(* ===== verification/CornerTool.v ===== *)
(** * The interactive corner editor ([src/tools/test_corner.py])

    [test_corner.py] loads [corner.json], shows the four corners on the
    photo and lets the user drag them with the mouse: a left press
    selects the nearest corner when it is closer than [HIT_RADIUS], a
    move drags the selected corner, a release drops it; Space rewrites
    [corner.json] and shows "Saved!" for 800 ms, Esc or q leaves without
    saving.  The state of the script is the array [pts] and the global
    [selected_idx]; [mouse_cb] is its callback, [loop] its [while True]
    over the [cv2.waitKey] calls, each of which delivers the mouse events
    that arrived during it and then a key code.  The file [corner.json]
    is relative to the working directory, on the files of [Pipeline].
    The drawing is not modelled. *)

From Stdlib Require Import Reals Lra List ZArith Lia Bool String.
From S2P Require Import Prelude Json Vision Camera Pipeline Corners.
Import ListNotations.
Open Scope R_scope.

Module AdjustCorners.

Definition IMG_PATH : string := "photo_000.jpg".
Definition CORNER_JSON : string := "corner.json".
Definition HIT_RADIUS : R := 15.

(** [cv2.EVENT_MOUSEMOVE], [cv2.EVENT_LBUTTONDOWN], [cv2.EVENT_LBUTTONUP] *)
Definition EVENT_MOUSEMOVE : Z := 0.
Definition EVENT_LBUTTONDOWN : Z := 1.
Definition EVENT_LBUTTONUP : Z := 4.

(** The globals [pts] and [selected_idx]. *)
Record state := St { pts : list vec; selected_idx : option nat }.

(** ** Loading (lines 27-40) *)

Section Tool.

(** The conversion of one JSON value by [np.array(.., dtype=float)]. *)
Variable to_float : jval -> py R.

(** [[c[k]["x"], c[k]["y"]]] before the conversion. *)
Definition corner_xy (c : jval) (k : string) : py (jval * jval) :=
  (p <- getitem c k ;; x <- getitem p "x"%string ;; y <- getitem p "y"%string ;; ret (x, y))%py.

Definition to_vec (xy : jval * jval) : py vec :=
  (x <- to_float (fst xy) ;; y <- to_float (snd xy) ;; ret (Vec x y))%py.

(** The array of lines 33-38: every subscription, then the conversion. *)
Definition load_pts (c : jval) : py (list vec) :=
  (tl <- corner_xy c "top_left" ;; tr <- corner_xy c "top_right" ;;
   br <- corner_xy c "bottom_right" ;; bl <- corner_xy c "bottom_left" ;;
   p0 <- to_vec tl ;; p1 <- to_vec tr ;; p2 <- to_vec br ;; p3 <- to_vec bl ;;
   ret [p0; p1; p2; p3])%py.

(** Lines 27-40: the photo must exist, then [corner.json] is read. *)
Definition init (img_found : bool) (fs : files) (cwd : string) : py state :=
  if negb img_found then raise (SystemExit "image not found")
  else (c <- read_json fs (resolve cwd CORNER_JSON) ;; p <- load_pts c ;; ret (St p None))%py.

End Tool.

(** ** The mouse callback (lines 44-55) *)

(** [np.argmin]: the first index of the minimum; [ValueError] when
    empty. *)
Fixpoint argmin_loop (bi : nat) (b : R) (i : nat) (l : list R) : nat :=
  match l with
  | [] => bi
  | x :: r => if (x <? b)%geo then argmin_loop i x (S i) r else argmin_loop bi b (S i) r
  end.

Definition argmin (l : list R) : py nat :=
  match l with
  | [] => raise ValueError
  | x :: r => ret (argmin_loop 0 x 1 r)
  end.

(** [a[i] = v] of a numpy row index: [None] out of range. *)
Fixpoint set_nth {A : Type} (l : list A) (i : nat) (v : A) : option (list A) :=
  match l, i with
  | [], _ => None
  | _ :: r, O => Some (v :: r)
  | x :: r, S j => option_map (cons x) (set_nth r j v)
  end.

(** [a[i]] and [a[i] = v]: out of range raises [IndexError]. *)
Definition py_get {A : Type} (l : list A) (i : nat) : py A :=
  match nth_error l i with Some v => ret v | None => raise IndexError end.

Definition py_set {A : Type} (l : list A) (i : nat) (v : A) : py (list A) :=
  match set_nth l i v with Some l' => ret l' | None => raise IndexError end.

(** [np.linalg.norm(pts - np.array([x, y]), axis=1)] *)
Definition dists (ps : list vec) (x y : Z) : list R :=
  map (fun p => dist p (Vec (IZR x) (IZR y))) ps.

Definition mouse_cb (event x y : Z) (st : state) : py state :=
  if Z.eqb event EVENT_LBUTTONDOWN then
    let ds := dists (pts st) x y in
    (i <- argmin ds ;; d <- py_get ds i ;;
     ret (if (d <? HIT_RADIUS)%geo then St (pts st) (Some i) else st))%py
  else if Z.eqb event EVENT_MOUSEMOVE then
    match selected_idx st with
    | Some i => (p <- py_set (pts st) i (Vec (IZR x) (IZR y)) ;; ret (St p (Some i)))%py
    | None => ret st
    end
  else if Z.eqb event EVENT_LBUTTONUP then ret (St (pts st) None)
  else ret st.

(** The callbacks of the events that arrive during one [waitKey]. *)
Fixpoint callbacks (evs : list (Z * Z * Z)) (st : state) : py state :=
  match evs with
  | [] => ret st
  | (e, x, y) :: r => (st' <- mouse_cb e x y st ;; callbacks r st')%py
  end.

(** ** Saving and the key loop (lines 74-93) *)

(** The dict of lines 80-85. *)
Definition save_doc (ps : list vec) : py jval :=
  match ps with
  | p0 :: p1 :: p2 :: p3 :: _ =>
      ret (JObj [("top_left"%string, AutoCorners.pt_json p0); ("top_right"%string, AutoCorners.pt_json p1);
                 ("bottom_right"%string, AutoCorners.pt_json p2); ("bottom_left"%string, AutoCorners.pt_json p3)])
  | _ => raise IndexError
  end.

(** One [cv2.waitKey]: the mouse events it dispatches, then its key code
    ([-1] when no key was pressed). *)
Record wait := Wait { events : list (Z * Z * Z); wkey : Z }.

Inductive outcome := Quit (fs : files) | Running (st : state) (fs : files).

(** The [while True] loop: [waitKey(20)], then Esc or q breaks, Space
    writes the file and waits 800 ms more, whose key is dropped. *)
Fixpoint loop (cwd : string) (ws : list wait) (st : state) (fs : files) : py outcome :=
  match ws with
  | [] => ret (Running st fs)
  | w :: ws' =>
      (st1 <- callbacks (events w) st ;;
       let k := Z.land (wkey w) 255 in
       if Z.eqb k 27 || Z.eqb k 113 then ret (Quit fs)
       else if Z.eqb k 32 then
         (d <- save_doc (pts st1) ;;
          let fs' := write_json fs (resolve cwd CORNER_JSON) d in
          match ws' with
          | [] => ret (Running st1 fs')
          | w2 :: ws'' => (st2 <- callbacks (events w2) st1 ;; loop cwd ws'' st2 fs')
          end)
       else loop cwd ws' st1 fs)%py
  end.

(** The files after a run of the loop. *)
Definition files_of (o : outcome) : files :=
  match o with Quit fs => fs | Running _ fs => fs end.

(** The shape of the globals: four rows, and a selected index among
    them. *)
Definition wf (st : state) : Prop :=
  List.length (pts st) = 4%nat /\ forall i, selected_idx st = Some i -> (i < 4)%nat.

(** The states of a session: the loaded corners, then any callback. *)
Inductive reachable (to_float : jval -> py R) : state -> Prop :=
| reach_init (fs : files) (cwd : string) (st : state) :
    init to_float true fs cwd = ret st -> reachable to_float st
| reach_cb (st st' : state) (e x y : Z) :
    reachable to_float st -> mouse_cb e x y st = ret st' -> reachable to_float st'.

End AdjustCorners.

Import AdjustCorners.

(** ** [np.argmin] *)

Lemma argmin_loop_bound (bi i : nat) (b : R) (l : list R) :
  (bi < i)%nat -> (argmin_loop bi b i l < i + List.length l)%nat.
Proof.
  revert bi i b; induction l as [|x l IH]; intros bi i b H; cbn [argmin_loop List.length]; [lia|].
  destruct (x <? b)%geo; [specialize (IH i (S i) x) | specialize (IH bi (S i) b)]; lia.
Qed.

Lemma argmin_lt (l : list R) (i : nat) : argmin l = ret i -> (i < List.length l)%nat.
Proof.
  destruct l as [|x l]; [discriminate|]; intros [= <-]; cbn [List.length].
  pose proof (argmin_loop_bound 0 1 x l); lia.
Qed.

Lemma argmin_loop_keep (bi i : nat) (b : R) (l : list R) :
  Forall (fun x => b < x) l -> argmin_loop bi b i l = bi.
Proof.
  revert i; induction l as [|x l IH]; intros i H; [reflexivity|]; inversion_clear H as [|? ? Hx Hl].
  cbn [argmin_loop]; rewrite Rltb_false by lra; apply IH, Hl.
Qed.

(** A strict minimum is found at its index, whatever came before. *)
Lemma argmin_loop_unique (bi i : nat) (b m : R) (pre post : list R) :
  m < b -> Forall (fun x => m < x) pre -> Forall (fun x => m < x) post ->
  argmin_loop bi b i (pre ++ m :: post) = (i + List.length pre)%nat.
Proof.
  revert bi i b; induction pre as [|x pre IH]; intros bi i b Hb Hpre Hpost; cbn [app argmin_loop List.length].
  - rewrite Rltb_true by exact Hb; rewrite argmin_loop_keep by exact Hpost; lia.
  - inversion_clear Hpre as [|? ? Hx Hp]; destruct (x <? b)%geo;
      rewrite IH by (try exact Hp; try exact Hpost; lra); lia.
Qed.

Lemma argmin_unique (pre post : list R) (m : R) :
  Forall (fun x => m < x) pre -> Forall (fun x => m < x) post ->
  argmin (pre ++ m :: post) = ret (List.length pre).
Proof.
  intros Hpre Hpost; destruct pre as [|x pre]; cbn [app argmin List.length].
  - rewrite argmin_loop_keep by exact Hpost; reflexivity.
  - inversion_clear Hpre as [|? ? Hx Hp]; rewrite argmin_loop_unique by assumption; reflexivity.
Qed.

(** ** Row updates *)

Lemma set_nth_some {A : Type} (l : list A) (i : nat) (v : A) :
  (i < List.length l)%nat -> exists l', set_nth l i v = Some l' /\ List.length l' = List.length l.
Proof.
  revert i; induction l as [|x l IH]; intros [|i] H; cbn [List.length set_nth] in *; try lia.
  - eexists; split; reflexivity.
  - destruct (IH i ltac:(lia)) as (l' & -> & E); eexists; split; [reflexivity|]; cbn; lia.
Qed.

Lemma set_nth_length {A : Type} (l l' : list A) (i : nat) (v : A) :
  set_nth l i v = Some l' -> List.length l' = List.length l.
Proof.
  revert i l'; induction l as [|x l IH]; intros [|i] l' H; cbn [set_nth] in H; try discriminate.
  - injection H as <-; reflexivity.
  - destruct (set_nth l i v) eqn:E; cbn in H; [injection H as <-; cbn; f_equal; apply (IH i); exact E | discriminate].
Qed.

• Problem details
Show the lines where the word "minimum" appears in the entries.

• Task response
(** [np.argmin]: the first index of the minimum; [ValueError] when
(** A strict minimum is found at its index, whatever came before. *)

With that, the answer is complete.